Short term wins aren't always victories

 

The precise details of the ‘trade deal’ agreed between Trump and Sir Starmer are less than entirely clear at present, but it appears that the UK has conceded rather more than it has gained, in order to get back to a position which is not quite as bad as the current one, but not quite as good as the one which pertained before Trump started his tariff campaign. I was rather taken by this description from Gaby Hinsliff in the Guardian:

“This has been less a trade deal between allies – a process of give and take that in the long run hopefully leaves both sides better off – than a hostage negotiation. Pay Trump what he feels he’s due, and you get your economy back in roughly the state it was before, though missing a few fingers and probably traumatised.”

The bigger question is how long it will last. With someone as fickle as Trump in charge, today’s best deal ever can easily be redefined tomorrow as the work of a complete loser, and it will all be the fault of the groundwork that the Biden administration carried out. Sir Starmer is in a bind, even if he doesn’t realise it yet. The more he proclaims it as a good deal for the UK, the more His Orangeness will think that he didn’t demand enough – and reneging on deals that he himself negotiated and signed is always an option, as Canada and Mexico have already discovered. Bullies who think that they can get more will always come back and try for it. Assuming that your negotiating partner is honest and trustworthy simply doesn’t work with someone like Trump – and there are plenty of victims willing to attest to that.

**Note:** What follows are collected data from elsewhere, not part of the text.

(* ===== verification/ApiGate.v ===== *)
(** * ApiGate

    [tools/compare_api.py]: the gate that keeps the verbs and the HTTP types of the
    three SDKs the same. What its extractors read off the sources, the names of
    methods and the fields of types, are arguments. *)

From S2P Require Import Prelude PyDict ToolText BindingsGate.
From stdpp Require Import list sets.
#[local] Open Scope Z_scope.

(** Methods that are there for reasons of a language. *)
Definition LANGUAGE_LOCAL : list string :=
  ["connect_with"; "clone"; "fmt"; "drop"; "default"; "new"; "from"; "into"; "localhost"; "try_new";
   "with_timeout"; "with_retry_policy"; "enter"; "exit"; "aenter"; "aexit"; "dispose"; "symbol_dispose";
   "iter"; "next"; "anext"; "aiter"; "return"; "throw"].

Definition FIELD_LOCAL : list (string * string) := [("TraversalStep", "from"); ("TraversalStep", "from_")].

Definition MINIMUM_SHARED_DTOS : nat := 25.

(** What is extracted: of a language, by its name. *)
Record api_surface : Type := mk_api_surface {
  api_label : string; api_minimum : nat; api_methods : string -> list string
}.

Definition LANGS : list string := ["rust"; "python"; "typescript"].

(** [MINIMUM]: the floor of each surface. *)
Definition MINIMUM : dict nat := [("BrainClient (wire)", 40%nat); ("BrainHttpClient (HTTP)", 15%nat)].

(** The verbs of a language: its methods in snake case, without the local ones. *)
Definition verbs_of (methods : list string) : list string :=
  remove_dups (filter (fun n => n ∉ LANGUAGE_LOCAL) (map snake methods)).

(** [set.intersection] and [set.union] of the sets of the languages. *)
Definition everywhere (sets : list (list string)) (x : string) : bool :=
  forallb (fun s => bool_decide (x ∈ s)) sets.
Definition anywhere (sets : list (list string)) : list string := remove_dups (concat sets).

(** The loop body of [main]: whether the surface fails. *)
Definition surface_fails (s : api_surface) : bool :=
  let sets := map (fun lang => verbs_of (api_methods s lang)) LANGS in
  let missing := filter (fun v => everywhere sets v = false) (anywhere sets) in
  existsb (fun methods => (length methods <? api_minimum s)%nat) sets
  || match missing with [] => false | _ => true end.

(** The types all three languages declare, of the fields of the types of each. *)
Definition shared_dtos (per_lang : string -> dict (list string)) : list string :=
  filter (fun name => forallb (fun lang => has_key name (per_lang lang)) LANGS = true)
    (map fst (per_lang "rust")).

(** [compare_fields]: whether there is drift. *)
Definition compare_dto_fields (per_lang : string -> dict (list string)) : bool :=
  let shared := shared_dtos per_lang in
  if (length shared <? MINIMUM_SHARED_DTOS)%nat then true
  else existsb (fun name =>
         let sets := map (fun lang => default [] (lookup_key name (per_lang lang))) LANGS in
         match filter (fun f => everywhere sets f = false /\ (name, f) ∉ FIELD_LOCAL) (anywhere sets) with
         | [] => false | _ => true end) (py_sorted shared).

(** [SURFACES], with the methods that are extracted of each in a language. *)
Definition SURFACES (methods : string -> string -> list string) : list api_surface :=
  map (fun '(label, minimum) => mk_api_surface label minimum (methods label)) MINIMUM.

(** The exit status of [main]. *)
Definition api_main (methods : string -> string -> list string) (per_lang : string -> dict (list string)) : Z :=
  let failed := existsb surface_fails (SURFACES methods) in
  let drift := compare_dto_fields per_lang in
  if failed || drift then 1 else 0.

(** ** What passing means *)

Definition same_verbs (s : api_surface) : Prop :=
  (forall lang, lang ∈ LANGS -> (api_minimum s <= length (verbs_of (api_methods s lang)))%nat)
  /\ (forall a b v, a ∈ LANGS -> b ∈ LANGS ->
        v ∈ verbs_of (api_methods s a) -> v ∈ verbs_of (api_methods s b)).

Definition same_fields (per_lang : string -> dict (list string)) : Prop :=
  (MINIMUM_SHARED_DTOS <= length (shared_dtos per_lang))%nat
  /\ (forall name a b f fa fb, name ∈ shared_dtos per_lang -> a ∈ LANGS -> b ∈ LANGS ->
        lookup_key name (per_lang a) = Some fa -> lookup_key name (per_lang b) = Some fb ->
        f ∈ fa -> (name, f) ∉ FIELD_LOCAL -> f ∈ fb).

Lemma everywhere_false sets v :
  everywhere sets v = false <-> exists s, s ∈ sets /\ v ∉ s.
Proof.
  unfold everywhere. induction sets as [|s sets IH]; simpl; [set_solver|].
  rewrite andb_false_iff, IH, bool_decide_eq_false. setoid_rewrite elem_of_cons. naive_solver.
Qed.

Lemma elem_of_anywhere sets v : v ∈ anywhere sets <-> exists s, s ∈ sets /\ v ∈ s.
Proof.
  unfold anywhere. rewrite elem_of_remove_dups, !list_elem_of_In, in_concat.
  setoid_rewrite list_elem_of_In. done.
Qed.

(** No element of any set is missing from another one. *)
Lemma none_missing (sets : list (list string)) (P : string -> Prop) `{forall x, Decision (P x)} :
  filter (fun v => everywhere sets v = false /\ P v) (anywhere sets) = []
  <-> forall s t v, s ∈ sets -> t ∈ sets -> v ∈ s -> P v -> v ∈ t.
Proof.
  rewrite filter_nil_iff. setoid_rewrite elem_of_anywhere. setoid_rewrite everywhere_false. split.
  - intros Hf s t v Hs Ht Hv Hp. destruct (decide (v ∈ t)); [done|].
    exfalso. apply (Hf v); [by exists s|]. split; [by exists t|done].
  - intros Hf v (s & Hs & Hv) ((t & Ht & Hn) & Hp). by apply Hn, (Hf s t v).
Qed.

Lemma surface_fails_exact s : surface_fails s = false <-> same_verbs s.
Proof.
  unfold surface_fails, same_verbs. rewrite orb_false_iff.
  set (sets := map (fun lang => verbs_of (api_methods s lang)) LANGS).
  assert (Hin : forall l, l ∈ sets <-> exists lang, lang ∈ LANGS /\ l = verbs_of (api_methods s lang)).
  { intros l. unfold sets. rewrite list_elem_of_fmap. naive_solver. }
  assert (Hm : match filter (fun v => everywhere sets v = false) (anywhere sets) with [] => false | _ => true end = false
               <-> forall a b v, a ∈ sets -> b ∈ sets -> v ∈ a -> v ∈ b).
  { transitivity (filter (fun v => everywhere sets v = false /\ True) (anywhere sets) = []).
    - assert (Ef : forall l : list string, filter (fun v => everywhere sets v = false /\ True) l
                             = filter (fun v => everywhere sets v = false) l).
      { induction l as [|v l IH]; [done|]. destruct (decide (everywhere sets v = false)).
        - by rewrite !filter_cons_True, IH by done.
        - by rewrite !filter_cons_False, IH by tauto. }
      rewrite Ef. by destruct (filter _ _).
    - rewrite none_missing. naive_solver. }
  rewrite Hm. apply ZifyClasses.and_morph.
  - transitivity (forall l, l ∈ sets -> (length l <? api_minimum s)%nat = false).
    + clear. induction sets as [|l sets IH]; simpl; [set_solver|].
      rewrite orb_false_iff, IH. setoid_rewrite elem_of_cons. naive_solver.
    + setoid_rewrite Hin. setoid_rewrite Nat.ltb_ge. naive_solver.
  - setoid_rewrite Hin. naive_solver.
Qed.

Lemma elem_of_shared_dtos per_lang name :
  name ∈ shared_dtos per_lang <-> forall lang, lang ∈ LANGS -> name ∈ map fst (per_lang lang).
Proof.
  unfold shared_dtos. rewrite list_elem_of_filter, forallb_forall. setoid_rewrite <- list_elem_of_In.
  setoid_rewrite has_key_iff. split; [naive_solver|]. intros H. split; [done|]. apply H. set_solver.
Qed.

Lemma compare_dto_fields_exact per_lang : compare_dto_fields per_lang = false <-> same_fields per_lang.
Proof.
  unfold compare_dto_fields, same_fields.
  destruct (Nat.ltb_spec (length (shared_dtos per_lang)) MINIMUM_SHARED_DTOS) as [Hl|Hl]; [split; [done|lia]|].
  split.
  - intros H. split; [lia|]. intros name a b f fa fb Hn Ha Hb Ea Eb Hf Hloc.
    rewrite existsb_false_iff in H. specialize (H name). rewrite elem_of_py_sorted in H. specialize (H Hn).
    set (sets := map _ LANGS) in H.
    assert (Hnone : filter (fun f => everywhere sets f = false /\ (name, f) ∉ FIELD_LOCAL) (anywhere sets) = [])
      by by destruct (filter _ _).
    apply (proj1 (none_missing sets (fun f => (name, f) ∉ FIELD_LOCAL)) Hnone fa fb f); [| |done..].
    + unfold sets. apply list_elem_of_fmap. exists a. by rewrite Ea.
    + unfold sets. apply list_elem_of_fmap. exists b. by rewrite Eb.
  - intros [_ H]. apply existsb_false_iff. intros name Hn. rewrite elem_of_py_sorted in Hn.
    set (sets := map _ LANGS).
    assert (filter (fun f => everywhere sets f = false /\ (name, f) ∉ FIELD_LOCAL) (anywhere sets) = []) as ->; [|done].
    apply (none_missing sets (fun f => (name, f) ∉ FIELD_LOCAL)). unfold sets.
    setoid_rewrite list_elem_of_fmap. intros s t f (a & -> & Ha) (b & -> & Hb) Hf Hloc.
    rewrite elem_of_shared_dtos in Hn.
    destruct (lookup_key name (per_lang a)) as [fa|] eqn:Ea; [|by apply lookup_key_None in Ea; destruct Ea; apply Hn].
    destruct (lookup_key name (per_lang b)) as [fb|] eqn:Eb; [|by apply lookup_key_None in Eb; destruct Eb; apply Hn].
    apply (H name a b f fa fb); try done. by apply elem_of_shared_dtos.
Qed.

(** The gate passes if and only if every surface has enough verbs in every
    language, the same ones, and the types all of them declare, enough of them,
    have the same fields. *)
Lemma api_gate_exact methods per_lang :
  api_main methods per_lang = 0
  <-> (forall s, s ∈ SURFACES methods -> same_verbs s) /\ same_fields per_lang.
Proof.
  unfold api_main. rewrite <- compare_dto_fields_exact. setoid_rewrite <- surface_fails_exact.
  rewrite <- existsb_false_iff.
  destruct (existsb surface_fails (SURFACES methods)), (compare_dto_fields per_lang); simpl; naive_solver lia.
Qed.

(** A verb TypeScript alone has is drift; a spelling or a local name is not. *)
Example verbs_compared :
  let surface ts := mk_api_surface "HTTP" 2 (fun lang =>
    if String.eqb lang "rust" then ["create_entity"; "whoami"; "with_timeout"]
    else if String.eqb lang "python" then ["create_entity"; "whoami"] else ts) in
  surface_fails (surface ["createEntity"; "whoami"; "dispose"]) = false
  /\ surface_fails (surface ["createEntity"; "whoami"; "listThings"]) = true
  /\ surface_fails (surface ["whoami"]) = true.
Proof. by_compute. Qed.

Is it better to have done a deal than not done it? In principle, yes, of course. Being slightly less worse off is obviously an improvement – for an individual participant. Whether allowing and facilitating a strategy of divide and conquer is better than forming alliances with a bloc (the EU), which has rather more clout, to deal with the orange menace collectively is a much harder question to answer. The impact of the deal, when we know the detail (which will have some good things and some bad things in it), will be relatively small in economic terms. The bigger significance is whether it encourages or discourages Trump’s approach of bullying his way around the world. I suspect the former is more likely than the latter.